YOUR GOAL:
Wherever the word "association" occurs in the listing below, copy that whole line.

Top of EXERCISE INPUT

(* ===== verification/NodeState.v ===== *)
(** Component v_node_state: Node ID, Recovery Time Stamp and association state
    of the UPF node, shared by all pods through Redis.  The user callback of a
    pending call is an opaque token, invoked through a parameter. *)
From S2P Require Import Prelude Dpdk Heap Redis World.

Definition V_NODE_ID_MAX_BYTES : Z := 64.
Definition V_NODE_STATE_PENDING_POOL_CAP : Z := 64.

(** "%02x" of every byte *)
Definition hex_digit (d : Z) : ascii := ascii_of_N (Z.to_N (if d <? 10 then 48 + d else 87 + d)).
Definition hex_byte (c : ascii) : bytes := [hex_digit (ascii_code c / 16); hex_digit (ascii_code c mod 16)].
Definition node_id_hex (node_id : bytes) : bytes := node_id ≫= hex_byte.

Definition recovery_key (node_id : bytes) : bytes := snprintf 160 ($"upf:" ++ node_id_hex node_id ++ $":recovery").
Definition assoc_key (node_id : bytes) : bytes := snprintf 160 ($"upf:" ++ node_id_hex node_id ++ $":assoc").

(** The time stamp a reply establishes: an existing value wins, anything else
    on a completed round trip counts as a won race and takes [now]. *)
Definition recovery_value (reply : option v_db_reply) (now : Z) : Z :=
  match reply with
  | Some (V_DB_REPLY_STRING s) => u32 (parse_buf 24 s)
  | _ => u32 now
  end.

(** The outcome of an association query: status, associated, SMF hash. *)
Definition assoc_outcome (status : Z) (reply : option v_db_reply) : Z * bool * Z :=
  match reply with
  | Some (V_DB_REPLY_ARRAY [associated_r; smf_r]) =>
      if negb (status =? RET_CODE_OK) then (RET_CODE_ERR, false, 0)
      else if reply_is_nil associated_r then (RET_CODE_OK, false, 0)
      else
        let associated := match reply_str associated_r with c :: _ => ascii_code c =? 49 | [] => false end in
        let smf := match smf_r with
                   | V_DB_REPLY_STRING s => if associated then parse_buf 24 s else 0
                   | _ => 0
                   end in
        (RET_CODE_OK, associated, smf)
  | _ => (RET_CODE_ERR, false, 0)
  end.

Section node_state.
Context {DP : Dpdk} {PP : PfcpPort}.
Variable invoke_recovery : Z → Z → Z → M ().         (* cb, status, ts *)
Variable invoke_node : Z → Z → M ().                 (* cb, status *)
Variable invoke_assoc : Z → Z → bool → Z → M ().     (* cb, status, associated, smf *)

Definition node_set_pool p (n : node_state) := NodeState (g_recovery_key n) (g_assoc_key n)
  (g_recovery_ts n) (g_recovery_ts_ready n) p.
Definition node_set_ts ts (n : node_state) := NodeState (g_recovery_key n) (g_assoc_key n)
  ts true (g_node_pool n).

(** v_node_state_init *)
Definition v_node_state_init (node_id : bytes) : M Z := λ w,
  let n := w_node w in
  if (Z.of_nat (length node_id) =? 0) || (V_NODE_ID_MAX_BYTES <? Z.of_nat (length node_id)) then Some (RET_CODE_ERR, w)
  else
    let init pool := Some (RET_CODE_OK,
      set_node (NodeState (recovery_key node_id) (assoc_key node_id) (g_recovery_ts n) false (Some pool)) w) in
    match g_node_pool n with
    | Some pool => init pool
    | None =>
        match rte_mempool_create V_NODE_STATE_PENDING_POOL_CAP with
        | Some pool => init pool
        | None => Some (RET_CODE_ERR, w)
        end
    end.

(** v_node_state_fini *)
Definition v_node_state_fini : M () :=
  modify (λ w, let n := w_node w in
    set_node (NodeState (g_recovery_key n) (g_assoc_key n) (g_recovery_ts n) false None) w).

(** pending_get / rte_mempool_put *)
Definition node_pending_get : M (option Z) := λ w,
  match g_node_pool (w_node w) with
  | None => None
  | Some pool =>
      match rte_mempool_get pool with
      | Some (obj, pool') => Some (Some obj, set_node (node_set_pool (Some pool') (w_node w)) w)
      | None => Some (None, w)
      end
  end.

Definition node_pending_put (obj : Z) : M () := λ w,
  match g_node_pool (w_node w) with
  | None => None
  | Some pool => Some (tt, set_node (node_set_pool (Some (rte_mempool_put pool obj)) (w_node w)) w)
  end.

(** The shape of every entry point: take a pending object, issue one command
    on the shard of [key], release the object when it cannot be issued. *)
Definition node_issue (key : bytes) (argv : list bytes) (cb : node_pending → v_db_cb_t) (user : Z) : M Z :=
  o ← node_pending_get;
  match o with
  | None => mret RET_CODE_ERR
  | Some obj =>
      rc ← v_port_db_cmd (v_port_db_shard_of key) (cb (NodePending obj user)) argv;
      if negb (rc =? RET_CODE_OK) then _ ← node_pending_put obj; mret RET_CODE_ERR
      else mret RET_CODE_OK
  end.

(** recovery_reply_cb *)
Definition recovery_reply_cb (p : node_pending) (status : Z) (reply : option v_db_reply) : M () :=
  _ ← node_pending_put (np_obj p);
  if negb (status =? RET_CODE_OK) then invoke_recovery (np_cb p) RET_CODE_ERR 0
  else
    now ← gets w_time;
    let ts := recovery_value reply now in
    _ ← modify (λ w, set_node (node_set_ts ts (w_node w)) w);
    invoke_recovery (np_cb p) RET_CODE_OK ts.

(** v_node_state_load_recovery_ts: SET key now NX GET *)
Definition v_node_state_load_recovery_ts (user : Z) : M Z :=
  n ← gets w_node;
  now ← gets w_time;
  node_issue (g_recovery_key n) [$"SET"; g_recovery_key n; dec (u32 now); $"NX"; $"GET"] fp_recovery_reply_cb user.

(** v_node_state_force_new_recovery_ts: SET key now *)
Definition v_node_state_force_new_recovery_ts (user : Z) : M Z :=
  n ← gets w_node;
  now ← gets w_time;
  node_issue (g_recovery_key n) [$"SET"; g_recovery_key n; dec (u32 now)] fp_recovery_reply_cb user.

(** v_node_state_recovery_ts, v_node_state_recovery_ts_ready *)
Definition v_node_state_recovery_ts (w : world) : Z := g_recovery_ts (w_node w).
Definition v_node_state_recovery_ts_ready (w : world) : bool := g_recovery_ts_ready (w_node w).

(** simple_ack_cb *)
Definition simple_ack_cb (p : node_pending) (status : Z) (reply : option v_db_reply) : M () :=
  _ ← node_pending_put (np_obj p);
  invoke_node (np_cb p) status.

(** v_node_state_set_associated, v_node_state_clear_associated *)
Definition v_node_state_set_associated (smf_node_id_hash : Z) (user : Z) : M Z :=
  n ← gets w_node;
  node_issue (g_assoc_key n) [$"HSET"; g_assoc_key n; $"associated"; $"1"; $"smf"; dec smf_node_id_hash]
    fp_simple_ack_cb user.

Definition v_node_state_clear_associated (user : Z) : M Z :=
  n ← gets w_node;
  node_issue (g_assoc_key n) [$"HSET"; g_assoc_key n; $"associated"; $"0"] fp_simple_ack_cb user.

(** assoc_query_reply_cb *)
Definition assoc_query_reply_cb (p : node_pending) (status : Z) (reply : option v_db_reply) : M () :=
  _ ← node_pending_put (np_obj p);
  let '(st, associated, smf) := assoc_outcome status reply in
  invoke_assoc (np_cb p) st associated smf.

(** v_node_state_query_associated *)
Definition v_node_state_query_associated (user : Z) : M Z :=
  n ← gets w_node;
  node_issue (g_assoc_key n) [$"HMGET"; g_assoc_key n; $"associated"; $"smf"] fp_assoc_query_reply_cb user.

End node_state.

Bottom of EXERCISE INPUT

FINISHED TASK:
(** Component v_node_state: Node ID, Recovery Time Stamp and association state
(** The outcome of an association query: status, associated, SMF hash. *)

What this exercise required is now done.